Chapter 14
A sunset smeared with soft reds and shades of purple was coloring the western sky when I left Attorney Milsap’s office. I thought briefly about the view from my river shack out on the edge of the Everglades: someplace quiet and serene. Someplace where pregnant women weren’t kidnapped and drug dealers didn’t feast on addicts and capitalism didn’t turn the world greasy and greedy.
But who are you kidding, Max? Out there in your one-room hideout, you listen to the night-hunting owls and herons and gators and fish gulping smaller fish every black evening. Is that the nature of all things? Does the world feed on itself until Darwin’s biggest, smartest, and most adaptable become so fat yet so insatiable that they bring on their own demise?
“You are one cynical bastard, Max,” I said out loud.
I needed to see Sherry. I put my three phones on the passenger seat beside me—one for CQ, one for Milsap, and my regular cell, which Billy would call if anything changed—and headed for Victoria Park.
Sherry’s house was in an old Fort Lauderdale neighborhood that had ridden the ups and downs of South Florida real estate with only minimal damage. In the late 1940s and early 1950s, a post-WWII boom created a population surge in Florida headed by young soldiers and pilots and Navy men who’d come to train here and had fond memories of a place in the sun with fresh ocean breezes where cheap homes could be built or purchased for them and their young families. In places like the aptly named Victoria Park, single-story houses with barrel-tiled roofs and hardwood floors popped up on open acreage and even on created land, where entrepreneurial developers dredged out tons of swampy marl both to build up a solid foundation for home-building as well as to create canals to the sea. As the people moved in and then spread out to create lakefront suburbs in the same manner, “old” neighborhoods like Sherry’s became quaint and “historic,” tucked under the shade of old live oaks, gumbo limbo, and silver palms.
After one of the inevitable real estate dips in the 1990s, Sherry bought a small bungalow on a cop’s salary and it became her respite from the world around her. Since the loss of her leg, I’d spent as much time here as I had out in the Glades shack.
“Moving in, Max?” she’d tease, but with a certain edge. It was a part of our relationship we still hadn’t quite sorted out.
When I turned the corner onto her street, I could see her little MG, newly outfitted with hand controls for the brakes and accelerator on the steering wheel, parked in the driveway next to my F-150 pickup truck. I pulled the Fury onto the swale in front of the house and called Billy on my regular cell.

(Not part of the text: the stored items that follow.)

(* ===== verification/Codecs.v ===== *)
(** Concrete instances of the library interfaces of [PyValue], on which
    the converter can be run:

    - [hex_uuid_lib]: a UUID printed in the canonical form of [str(UUID)]
      (32 lower-case hexadecimal digits in groups 8-4-4-4-12) and parsed as
      [UUID(s)] parses a string of hexadecimal digits and hyphens;
    - [epoch_datetime_lib]: a datetime formatted as its signed decimal
      count of microseconds, a stand-in for the RFC 3339 text of
      [GCalSide.format_datetime];
    - [elided_container_lib]: a list or a dict printed without its
      contents, and the keys of a dict in the order of the map.

    They satisfy the laws of their interfaces, which shows the laws
    consistent; the theorems of the other files hold for every instance. *)

From stdpp Require Import base tactics option list strings gmap pretty.
From Stdlib Require Import Ascii DecimalString DecimalZ.
From S2P Require Import Prelude PyString PyValue.

(** ** Hexadecimal *)

Definition hex_char (d : N) : ascii :=
  match d with
  | 0 => "0" | 1 => "1" | 2 => "2" | 3 => "3" | 4 => "4" | 5 => "5"
  | 6 => "6" | 7 => "7" | 8 => "8" | 9 => "9" | 10 => "a" | 11 => "b"
  | 12 => "c" | 13 => "d" | 14 => "e" | _ => "f"
  end%char%N.

Definition hex_val (c : ascii) : option N :=
  let n := N_of_ascii c in
  if ((48 <=? n) && (n <=? 57))%N then Some (n - 48)%N
  else if ((97 <=? n) && (n <=? 102))%N then Some (n - 87)%N
  else if ((65 <=? n) && (n <=? 70))%N then Some (n - 55)%N
  else None.

Definition is_hex (c : ascii) : bool := bool_decide (is_Some (hex_val c)).

(** The low [n] hexadecimal digits of [u], most significant first. *)
Fixpoint hex_digits (n : nat) (u : N) : string :=
  match n with
  | 0 => ""
  | S n' => hex_digits n' (u `div` 16)%N +:+ String (hex_char (u `mod` 16)%N) ""
  end.

Fixpoint parse_hex (acc : N) (s : string) : option N :=
  match s with
  | EmptyString => Some acc
  | String c s' =>
      match hex_val c with
      | Some d => parse_hex (acc * 16 + d)%N s'
      | None => None
      end
  end.

Fixpoint remove_char (c : ascii) (s : string) : string :=
  match s with
  | EmptyString => EmptyString
  | String a s' =>
      if bool_decide (a = c) then remove_char c s' else String a (remove_char c s')
  end.

(** A hyphen before the characters of index 8, 12, 16 and 20. *)
Fixpoint hyphenate (i : nat) (s : string) : string :=
  match s with
  | EmptyString => EmptyString
  | String c s' =>
      let r := String c (hyphenate (S i) s') in
      if bool_decide (i ∈ [8; 12; 16; 20]) then String "-" r else r
  end.

Definition canonical_uuid_str (u : uuid) : string :=
  hyphenate 0 (hex_digits 32 u).

Definition hex_uuid_parse (s : string) : option uuid :=
  let h := remove_char "-" s in
  if bool_decide (String.length h = 32) then parse_hex 0 h else None.

(** ** Decimal microseconds *)

Definition epoch_str (t : datetime) : string :=
  NilZero.string_of_int (Z.to_int t).

Definition epoch_format (v : value) : result string :=
  match v with
  | VTime t => Ok (epoch_str t)
  | _ => Err AttributeError
  end.

Definition epoch_parse (v : value) : result datetime :=
  match v with
  | VStr s =>
      match NilZero.int_of_string s with
      | Some d => Ok (Z.of_int d)
      | None => Err ValueError
      end
  | _ => Err TypeError
  end.

(** ** Lemmas on hexadecimal *)

Lemma hex_val_char d : (d < 16)%N → hex_val (hex_char d) = Some d.
Proof.
  intros Hd.
  assert (d = 0 ∨ d = 1 ∨ d = 2 ∨ d = 3 ∨ d = 4 ∨ d = 5 ∨ d = 6 ∨ d = 7
          ∨ d = 8 ∨ d = 9 ∨ d = 10 ∨ d = 11 ∨ d = 12 ∨ d = 13 ∨ d = 14
          ∨ d = 15)%N as Hcases by lia.
  repeat (destruct Hcases as [->|Hcases]; [done|]). by subst d.
Qed.

Lemma is_hex_char d : is_hex (hex_char d) = true.
Proof.
  unfold is_hex. apply bool_decide_eq_true_2.
  unfold hex_char. repeat case_match; by eexists.
Qed.

Lemma hex_val_bound c d : hex_val c = Some d → (d < 16)%N.
Proof.
  unfold hex_val. intros Hv. repeat case_match; simplify_eq;
    repeat match goal with
    | H : _ && _ = true |- _ => apply andb_prop in H as [?%N.leb_le ?%N.leb_le]
    end; lia.
Qed.

Lemma hex_digits_length n u : String.length (hex_digits n u) = n.
Proof.
  revert u. induction n as [|n IH]; intros u; [done|]. simpl.
  rewrite length_app_str, IH. simpl. lia.
Qed.

Lemma hex_digits_hex n u : str_forall is_hex (hex_digits n u) = true.
Proof.
  revert u. induction n as [|n IH]; intros u; [done|]. simpl.
  rewrite str_forall_app, IH. simpl. by rewrite is_hex_char.
Qed.

Lemma parse_hex_app acc s t :
  parse_hex acc (s +:+ t) = parse_hex acc s ≫= λ a, parse_hex a t.
Proof.
  revert acc. induction s as [|c s IH]; intros acc; [done|].
  rewrite app_cons_str. simpl. destruct (hex_val c); [apply IH|done].
Qed.

Lemma parse_hex_digits n u acc :
  parse_hex acc (hex_digits n u) = Some (acc * 16 ^ N.of_nat n + u `mod` 16 ^ N.of_nat n)%N.
Proof.
  revert u acc. induction n as [|n IH]; intros u acc.
  - simpl. f_equal. rewrite N.mod_1_r. lia.
  - simpl hex_digits. rewrite parse_hex_app, IH. simpl.
    rewrite hex_val_char by (apply N.mod_lt; lia). f_equal.
    rewrite Nat2N.inj_succ, N.pow_succ_r'.
    rewrite N.Div0.mod_mul_r. lia.
Qed.

Lemma parse_hex_bound s acc r :
  parse_hex acc s = Some r → (r < (acc + 1) * 16 ^ N.of_nat (String.length s))%N.
Proof.
  revert acc. induction s as [|c s IH]; intros acc; simpl.
  - intros [= ->]. lia.
  - destruct (hex_val c) as [d|] eqn:Hd; [|done]. intros Hr%IH.
    apply hex_val_bound in Hd.
    rewrite Nat2N.inj_succ, N.pow_succ_r'. nia.
Qed.

Lemma remove_char_fixed P c s :
  P c = false → str_forall P s = true → remove_char c s = s.
Proof.
  intros Hc. induction s as [|a s IH]; [done|]. simpl.
  intros [Ha Hs]%andb_prop. rewrite (IH Hs).
  rewrite bool_decide_eq_false_2; [done|]. intros ->. congruence.
Qed.

Lemma remove_char_hyphenate i s :
  has_char "-" s = false → remove_char "-" (hyphenate i s) = s.
Proof.
  revert i. induction s as [|a s IH]; intros i; [done|]. simpl.
  intros [Ha Hs]%orb_false_elim.
  destruct (bool_decide (i ∈ [8; 12; 16; 20])); simpl; by rewrite Ha, (IH _ Hs).
Qed.

Lemma hyphenate_forall P i s :
  P "-"%char = true → str_forall P s = true → str_forall P (hyphenate i s) = true.
Proof.
  intros Hd. revert i. induction s as [|a s IH]; intros i; [done|]. simpl.
  intros [Ha Hs]%andb_prop.
  destruct (bool_decide (i ∈ [8; 12; 16; 20])); simpl; by rewrite ?Hd, Ha, (IH _ Hs).
Qed.

Lemma canonical_uuid_str_chars P u :
  P "-"%char = true → (∀ c, is_hex c = true → P c = true) →
  str_forall P (canonical_uuid_str u) = true.
Proof.
  intros Hd HP. apply hyphenate_forall; [done|].
  eapply str_forall_impl; [exact HP|apply hex_digits_hex].
Qed.

Lemma is_hex_cases c :
  is_hex c = true → is_space c = false ∧ c ≠ nl ∧ c ≠ "-"%char.
Proof. by destruct c as [[] [] [] [] [] [] [] []]. Qed.

(** ** The instances *)

Lemma hex_uuid_parse_str u :
  uuid_ok u = true → hex_uuid_parse (canonical_uuid_str u) = Some u.
Proof.
  intros Hu%N.ltb_lt. unfold hex_uuid_parse, canonical_uuid_str.
  rewrite remove_char_hyphenate.
  - rewrite hex_digits_length, bool_decide_eq_true_2, parse_hex_digits by done.
    f_equal. rewrite N.mod_small; [lia|]. exact Hu.
  - eapply (str_forall_has_char is_hex); [done|apply hex_digits_hex].
Qed.

Lemma hex_uuid_parse_ok s u : hex_uuid_parse s = Some u → uuid_ok u = true.
Proof.
  unfold hex_uuid_parse. case_bool_decide as Hlen; [|done].
  intros Hr%parse_hex_bound. rewrite Hlen in Hr. by apply N.ltb_lt.
Qed.

Lemma canonical_uuid_str_no_nl u : has_char nl (canonical_uuid_str u) = false.
Proof.
  apply (str_forall_has_char (λ c, bool_decide (c ≠ nl))); [done|].
  apply canonical_uuid_str_chars; [done|].
  intros c (_ & ? & _)%is_hex_cases. by apply bool_decide_eq_true_2.
Qed.

Lemma canonical_uuid_str_trimmed u :
  strip (canonical_uuid_str u) = canonical_uuid_str u.
Proof.
  apply no_space_strip, canonical_uuid_str_chars; [done|].
  by intros c (-> & _)%is_hex_cases.
Qed.

#[export] Instance hex_uuid_lib : UuidLib := {|
  uuid_str := canonical_uuid_str;
  uuid_parse := hex_uuid_parse;
  uuid_parse_str := hex_uuid_parse_str;
  uuid_parse_ok := hex_uuid_parse_ok;
  uuid_str_no_nl := canonical_uuid_str_no_nl;
  uuid_str_trimmed := canonical_uuid_str_trimmed;
|}.

Lemma epoch_parse_format t : epoch_parse (VStr (epoch_str t)) = Ok t.
Proof.
  unfold epoch_parse, epoch_str.
  rewrite NilZero.isi.
  - by rewrite DecimalZ.of_to.
  - intros Hnil. pose proof (f_equal Z.of_int Hnil) as Ht.
    rewrite DecimalZ.of_to in Ht. by subst t.
  - intros Hnil. pose proof (f_equal Z.of_int Hnil) as Ht.
    rewrite DecimalZ.of_to in Ht. by subst t.
Qed.

#[export] Instance epoch_datetime_lib : DateTimeLib := {|
  datetime_str := epoch_str;
  rfc3339 := epoch_str;
  format_datetime := epoch_format;
  parse_datetime := epoch_parse;
  format_datetime_time t := eq_refl;
  parse_format_datetime := epoch_parse_format;
|}.

(** A printing of containers that elides their contents, and the keys of a
    dict in the order of the map. *)
#[export] Instance elided_container_lib : ContainerLib := {|
  repr_container v := match v with VList _ => "[...]" | _ => "{...}" end;
  dict_keys d := (map_to_list d).*1;
  dict_keys_perm d := reflexivity _;
|}.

It was a quick and morose conversation that ended with an agreement that I would meet him at the federal courthouse in the morning. My friend didn’t sound like he would be sleeping soon, and I wasn’t sure I would be, either. We’d both done what we could do for now. Bad people had the upper hand, and it was not where either of us liked to be.
I got out, locked the Fury, and walked between the cars to Sherry’s gate, which opens to a walkway leading to the back of her house. Before I reached the patio deck, I could hear the familiar liquid plunking of one foot kicking and the soft, rhythmic splash of swimming strokes. Sherry had outfitted her backyard pool with a jet pump system that created a steady current against which she could swim. She had done this before the accident as a supplement to her distance-running workouts, and now it had become a sort of savior for her head and body.
The aqua glow from the submerged pool lights reflected up into the leaves of the oak whose boughs spread above her backyard and formed a canopy. The mixture of green leaves and shimmering blue gave the natural roof a calm but surreal feel. I stepped up onto the wooden deck and for a minute just watched her swim, the lithe body, skin whitened by underwater lights, moving with an effortless rhythm that belied the strength behind each stroke.
It took a second, more focused look to pick up on the unnatural movement of her hips. She had learned somehow to curve her single right leg in and perform a one-beat kick that resulted in an odd kerplunk, but still afforded her a straight and true course. The body adapts. Human beings adapt. It’s what we do.
I sat down in a lounge chair, put the three cell phones down on the table next to me, and closed my eyes.
I felt droplets, first on my arms, then on my chest, and then on my face. In my half-consciousness, my mind went to blood. With an internal vision of red, an actual taste of metal gathered on my tongue.
“Max? Are you awake? Max—wake up, babe.”
Sherry’s face was above me, her wet blonde hair tucked behind her ears. But the ends still dripped water on my cheeks.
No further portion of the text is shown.